*** Data for this task Section Begins ***

(** X4.  Under the same conditions the box of the series only grows:
    every bound that was set before [getBox] lies within the box
    afterwards. *)
Theorem getBox_box_grows :
  forall (E : External) (s : MapSeries) (paths : list MapPointOptions),
    Forall (sound_geometry E) paths ->
    box_set_not_nan (box s) ->
    series_box_within (box s) (box (fst (getBox E s paths))).
Proof.
  intros E s paths Hsound Hbox. unfold getBox.
  destruct (getBox_loop_sound E paths Hsound initial_acc initial_acc_not_nan)
    as (Hacc & _ & _ & _).
  destruct (getBox_loop E initial_acc paths) as [acc paths'].
  cbn [fst snd] in *.
  now apply getBox_finish_within.
Qed.

Lemma getBox_box_grows_witness :
  series_box_within
    (box (fst (getBox example_external plain_series [curved_shape])))
    (box (fst (getBox example_external
                 (fst (getBox example_external plain_series [curved_shape]))
                 [square_shape]))).
Proof.
  apply getBox_box_grows.
  - apply Forall_cons; [|apply Forall_nil].
    intros _ seg x y [<-|[<-|[<-|[<-|[]]]]] H; inversion H;
      split; reflexivity.
  - repeat split; intros m H; vm_compute in H; inversion H; reflexivity.
Defined.
Lemma add_new_channels :
  forall args t o,
    add_new args t o ->
    (o = Returned tt -> List.length (outs t) = 1%nat /\ errs t = [])
    /\ (forall m, In m (errs t) ->
          errs t = [m] /\ outs t = []
          /\ exists rc, o = Uncaught (NonZeroReturnCode rc)
                        /\ In rc [66; 67; 68]%Z).
Proof.
  intros args t o H.
  destruct H as [tg y L Hy|tg y L Hy|tg gs y L
                |tg gs roles p sec i L M|tg gs roles p sec y L M];
    destruct (lookups_silent _ _ _ L) as (_ & O & E & _);
    rewrite ?outs_app, ?errs_app, ?O, ?E.
  - cbn. split; [discriminate|]. intros m' [<-|[]]. splits.
    exists 68%Z. cbn. auto.
  - split; [discriminate|]. intros m [].
  - cbn. split; [discriminate|]. intros m [].
  - unfold creation_event. destruct (arg_userpassword args); cbn;
      (split; [auto|intros m []]).
  - unfold creation_event, creation_failed.
    destruct (arg_userpassword args); destruct y as [m|m|m|rc|m];
      try destruct (is_constraint_violation m); cbn;
      (split; [discriminate|]);
      intros m' Hm'; in_cases Hm'; subst m'; splits;
      eexists; (split; [reflexivity|cbn; auto]).
Qed.

(** X9.  When [add] returns normally it has written exactly one line to the
    output channel and nothing to the error channel.  When it writes to the
    error channel, it writes one line there and nothing to the output
    channel, and the process exits with code 3, 66, 67 or 68. *)
Theorem add_writes_one_line :
  forall (W : Type) (h : env W) (w : W) (args : AddArgs),
    let t := trace h w (add args) in
    let o := outcome_of h w (add args) in
    (o = Returned tt -> List.length (outs t) = 1%nat /\ errs t = [])
    /\ (forall m, In m (errs t) ->
          errs t = [m] /\ outs t = []
          /\ exists rc, exit_code o = Some rc /\ In rc [3; 66; 67; 68]%Z).
Proof.
  intros W h w args. unfold trace, outcome_of.
  destruct (run h w (add args)) as [[t o] w'] eqn:R. cbn [fst snd].
  apply run_add in R.
  assert (N : forall t' o',
             add_new args t' o' ->
             (o' = Returned tt -> List.length (outs t') = 1%nat /\ errs t' = [])
             /\ (forall m, In m (errs t') ->
                   errs t' = [m] /\ outs t' = []
                   /\ exists rc, exit_code o' = Some rc
                                 /\ In rc [3; 66; 67; 68]%Z)).
  { intros t' o' A. destruct (add_new_channels _ _ _ A) as [K1 K2].
    split; [exact K1|]. intros m Hm.
    destruct (K2 m Hm) as (E & O & rc & -> & Hrc).
    splits. exists rc. split; [reflexivity|]. cbn in *. tauto. }
  destruct R as [usr I|usr I|y Hy|t o A|y t o Hy A].
  - cbn. split; [auto|intros m []].
  - cbn. split; [discriminate|]. intros m [<-|[]]. splits.
    exists 3%Z. auto.
  - cbn. split; [discriminate|intros m []].
  - apply (N _ _ A).
  - apply (N _ _ A).
Qed.

(** X10.  With an empty [member_of], which the command line cannot produce,
    [pop(0)] still finds an element: the primary group of the creation call
    is the default user group, and the secondary groups are none, or the
    system group alone with the admin flag. *)
Theorem add_without_groups :
  forall (W : Type) (h : env W) (w : W) (args : AddArgs) c,
    arg_member_of args = [] ->
    let t := trace h w (add args) in
    In c (calls t) -> is_creation c = true ->
    exists roles,
      collect roles_read t = [roles]
      /\ c = creation args (Grp (userGroupId roles) false)
               (if arg_admin args then [Grp (systemGroupId roles) false] else []).
Proof.
  intros W h w args c Hm. unfold trace.
  destruct (run h w (add args)) as [[t o] w'] eqn:R. cbn [fst].
  apply run_add in R. intros HIn Hc.
  assert (N : forall t' o',
             add_new args t' o' -> In c (calls t') ->
             exists roles,
               collect roles_read t' = [roles]
               /\ c = creation args (Grp (userGroupId roles) false)
                        (if arg_admin args
                         then [Grp (systemGroupId roles) false] else [])).
  { intros t' o' A HIn'.
    assert (F : In c (filter is_creation (calls t')))
      by (apply filter_In; auto).
    destruct (add_new_creation _ _ _ A)
      as [[E _]|(gs & roles & p & sec & M & Len & G & Ro & C & I)].
    - rewrite E in F. contradiction.
    - rewrite C in F. destruct F as [<-|[]].
      rewrite Hm in Len. destruct gs; [|discriminate Len].
      exists roles. split; [exact Ro|].
      unfold membership, append in M. destruct (arg_admin args);
        cbn in M; injection M as <- <-; reflexivity. }
  destruct R as [usr I|usr I|x Hx|t o A|x t o Hx A].
  1-3: cbn in HIn; in_cases HIn; subst c; discriminate Hc.
  - rewrite calls_call in HIn. destruct HIn as [<-|HIn]; [discriminate Hc|].
    destruct (N _ _ A HIn) as (roles & Ro & C). exists roles.
    rewrite collect_skip by reflexivity. auto.
  - rewrite calls_call in HIn. destruct HIn as [<-|HIn]; [discriminate Hc|].
    destruct (N _ _ A HIn) as (roles & Ro & C). exists roles.
    rewrite collect_skip by reflexivity. auto.
Qed.

(** *** What [password] reports *)

(** X11.  [password] prints "Password changed" exactly when it returns
    normally, and then a password change call has succeeded; it asks for the
    new password only after [setSecurityPassword] has accepted the caller's
    own. *)
Theorem password_reports_the_change :
  forall (W : Type) (h : env W) (w : W) own_name args,
    let t := trace h w (password own_name args) in
    let o := outcome_of h w (password own_name args) in
    (In "Password changed" (outs t) <-> o = Returned tt)
    /\ (o = Returned tt ->
        exists c, is_password_change c = true /\ In c (successes t))
    /\ (In (AskForPassword " to be set" None) (calls t) ->
        exists pw, In (SetSecurityPassword pw) (successes t)).
Proof.
  intros W h w own_name args. unfold trace, outcome_of.
  destruct (run h w (password own_name args)) as [[t o] w'] eqn:R.
  unfold password, _ask_for_password, setSecurityPassword, changePassword,
    changeUserPassword, out, dbg, die, call in R.
  cbn [fst snd].
  destruct (pa_username args) as [[|ch u]|]; explore R h;
    (split; [split; intros H; try discriminate H; try reflexivity;
             try (in_cases H; vm_compute in H; discriminate H);
             auto 10
            |split; intros H; try discriminate H;
             try (in_cases H; discriminate H);
             eexists; try (split; [|cbn; eauto 10]; reflexivity);
             auto 10]).
Qed.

*** Data for this task Section Ends ***

▶ **Exercise**: Reproduce all the entries above. Match them exactly.

▶ **Your response**:
(** X4.  Under the same conditions the box of the series only grows:
    every bound that was set before [getBox] lies within the box
    afterwards. *)
Theorem getBox_box_grows :
  forall (E : External) (s : MapSeries) (paths : list MapPointOptions),
    Forall (sound_geometry E) paths ->
    box_set_not_nan (box s) ->
    series_box_within (box s) (box (fst (getBox E s paths))).
Proof.
  intros E s paths Hsound Hbox. unfold getBox.
  destruct (getBox_loop_sound E paths Hsound initial_acc initial_acc_not_nan)
    as (Hacc & _ & _ & _).
  destruct (getBox_loop E initial_acc paths) as [acc paths'].
  cbn [fst snd] in *.
  now apply getBox_finish_within.
Qed.

Lemma getBox_box_grows_witness :
  series_box_within
    (box (fst (getBox example_external plain_series [curved_shape])))
    (box (fst (getBox example_external
                 (fst (getBox example_external plain_series [curved_shape]))
                 [square_shape]))).
Proof.
  apply getBox_box_grows.
  - apply Forall_cons; [|apply Forall_nil].
    intros _ seg x y [<-|[<-|[<-|[<-|[]]]]] H; inversion H;
      split; reflexivity.
  - repeat split; intros m H; vm_compute in H; inversion H; reflexivity.
Defined.
Lemma add_new_channels :
  forall args t o,
    add_new args t o ->
    (o = Returned tt -> List.length (outs t) = 1%nat /\ errs t = [])
    /\ (forall m, In m (errs t) ->
          errs t = [m] /\ outs t = []
          /\ exists rc, o = Uncaught (NonZeroReturnCode rc)
                        /\ In rc [66; 67; 68]%Z).
Proof.
  intros args t o H.
  destruct H as [tg y L Hy|tg y L Hy|tg gs y L
                |tg gs roles p sec i L M|tg gs roles p sec y L M];
    destruct (lookups_silent _ _ _ L) as (_ & O & E & _);
    rewrite ?outs_app, ?errs_app, ?O, ?E.
  - cbn. split; [discriminate|]. intros m' [<-|[]]. splits.
    exists 68%Z. cbn. auto.
  - split; [discriminate|]. intros m [].
  - cbn. split; [discriminate|]. intros m [].
  - unfold creation_event. destruct (arg_userpassword args); cbn;
      (split; [auto|intros m []]).
  - unfold creation_event, creation_failed.
    destruct (arg_userpassword args); destruct y as [m|m|m|rc|m];
      try destruct (is_constraint_violation m); cbn;
      (split; [discriminate|]);
      intros m' Hm'; in_cases Hm'; subst m'; splits;
      eexists; (split; [reflexivity|cbn; auto]).
Qed.

(** X9.  When [add] returns normally it has written exactly one line to the
    output channel and nothing to the error channel.  When it writes to the
    error channel, it writes one line there and nothing to the output
    channel, and the process exits with code 3, 66, 67 or 68. *)
Theorem add_writes_one_line :
  forall (W : Type) (h : env W) (w : W) (args : AddArgs),
    let t := trace h w (add args) in
    let o := outcome_of h w (add args) in
    (o = Returned tt -> List.length (outs t) = 1%nat /\ errs t = [])
    /\ (forall m, In m (errs t) ->
          errs t = [m] /\ outs t = []
          /\ exists rc, exit_code o = Some rc /\ In rc [3; 66; 67; 68]%Z).
Proof.
  intros W h w args. unfold trace, outcome_of.
  destruct (run h w (add args)) as [[t o] w'] eqn:R. cbn [fst snd].
  apply run_add in R.
  assert (N : forall t' o',
             add_new args t' o' ->
             (o' = Returned tt -> List.length (outs t') = 1%nat /\ errs t' = [])
             /\ (forall m, In m (errs t') ->
                   errs t' = [m] /\ outs t' = []
                   /\ exists rc, exit_code o' = Some rc
                                 /\ In rc [3; 66; 67; 68]%Z)).
  { intros t' o' A. destruct (add_new_channels _ _ _ A) as [K1 K2].
    split; [exact K1|]. intros m Hm.
    destruct (K2 m Hm) as (E & O & rc & -> & Hrc).
    splits. exists rc. split; [reflexivity|]. cbn in *. tauto. }
  destruct R as [usr I|usr I|y Hy|t o A|y t o Hy A].
  - cbn. split; [auto|intros m []].
  - cbn. split; [discriminate|]. intros m [<-|[]]. splits.
    exists 3%Z. auto.
  - cbn. split; [discriminate|intros m []].
  - apply (N _ _ A).
  - apply (N _ _ A).
Qed.

(** X10.  With an empty [member_of], which the command line cannot produce,
    [pop(0)] still finds an element: the primary group of the creation call
    is the default user group, and the secondary groups are none, or the
    system group alone with the admin flag. *)
Theorem add_without_groups :
  forall (W : Type) (h : env W) (w : W) (args : AddArgs) c,
    arg_member_of args = [] ->
    let t := trace h w (add args) in
    In c (calls t) -> is_creation c = true ->
    exists roles,
      collect roles_read t = [roles]
      /\ c = creation args (Grp (userGroupId roles) false)
               (if arg_admin args then [Grp (systemGroupId roles) false] else []).
Proof.
  intros W h w args c Hm. unfold trace.
  destruct (run h w (add args)) as [[t o] w'] eqn:R. cbn [fst].
  apply run_add in R. intros HIn Hc.
  assert (N : forall t' o',
             add_new args t' o' -> In c (calls t') ->
             exists roles,
               collect roles_read t' = [roles]
               /\ c = creation args (Grp (userGroupId roles) false)
                        (if arg_admin args
                         then [Grp (systemGroupId roles) false] else [])).
  { intros t' o' A HIn'.
    assert (F : In c (filter is_creation (calls t')))
      by (apply filter_In; auto).
    destruct (add_new_creation _ _ _ A)
      as [[E _]|(gs & roles & p & sec & M & Len & G & Ro & C & I)].
    - rewrite E in F. contradiction.
    - rewrite C in F. destruct F as [<-|[]].
      rewrite Hm in Len. destruct gs; [|discriminate Len].
      exists roles. split; [exact Ro|].
      unfold membership, append in M. destruct (arg_admin args);
        cbn in M; injection M as <- <-; reflexivity. }
  destruct R as [usr I|usr I|x Hx|t o A|x t o Hx A].
  1-3: cbn in HIn; in_cases HIn; subst c; discriminate Hc.
  - rewrite calls_call in HIn. destruct HIn as [<-|HIn]; [discriminate Hc|].
    destruct (N _ _ A HIn) as (roles & Ro & C). exists roles.
    rewrite collect_skip by reflexivity. auto.
  - rewrite calls_call in HIn. destruct HIn as [<-|HIn]; [discriminate Hc|].
    destruct (N _ _ A HIn) as (roles & Ro & C). exists roles.
    rewrite collect_skip by reflexivity. auto.
Qed.

(** *** What [password] reports *)

(** X11.  [password] prints "Password changed" exactly when it returns
    normally, and then a password change call has succeeded; it asks for the
    new password only after [setSecurityPassword] has accepted the caller's
    own. *)
Theorem password_reports_the_change :
  forall (W : Type) (h : env W) (w : W) own_name args,
    let t := trace h w (password own_name args) in
    let o := outcome_of h w (password own_name args) in
    (In "Password changed" (outs t) <-> o = Returned tt)
    /\ (o = Returned tt ->
        exists c, is_password_change c = true /\ In c (successes t))
    /\ (In (AskForPassword " to be set" None) (calls t) ->
        exists pw, In (SetSecurityPassword pw) (successes t)).
Proof.
  intros W h w own_name args. unfold trace, outcome_of.
  destruct (run h w (password own_name args)) as [[t o] w'] eqn:R.
  unfold password, _ask_for_password, setSecurityPassword, changePassword,
    changeUserPassword, out, dbg, die, call in R.
  cbn [fst snd].
  destruct (pa_username args) as [[|ch u]|]; explore R h;
    (split; [split; intros H; try discriminate H; try reflexivity;
             try (in_cases H; vm_compute in H; discriminate H);
             auto 10
            |split; intros H; try discriminate H;
             try (in_cases H; discriminate H);
             eexists; try (split; [|cbn; eauto 10]; reflexivity);
             auto 10]).
Qed.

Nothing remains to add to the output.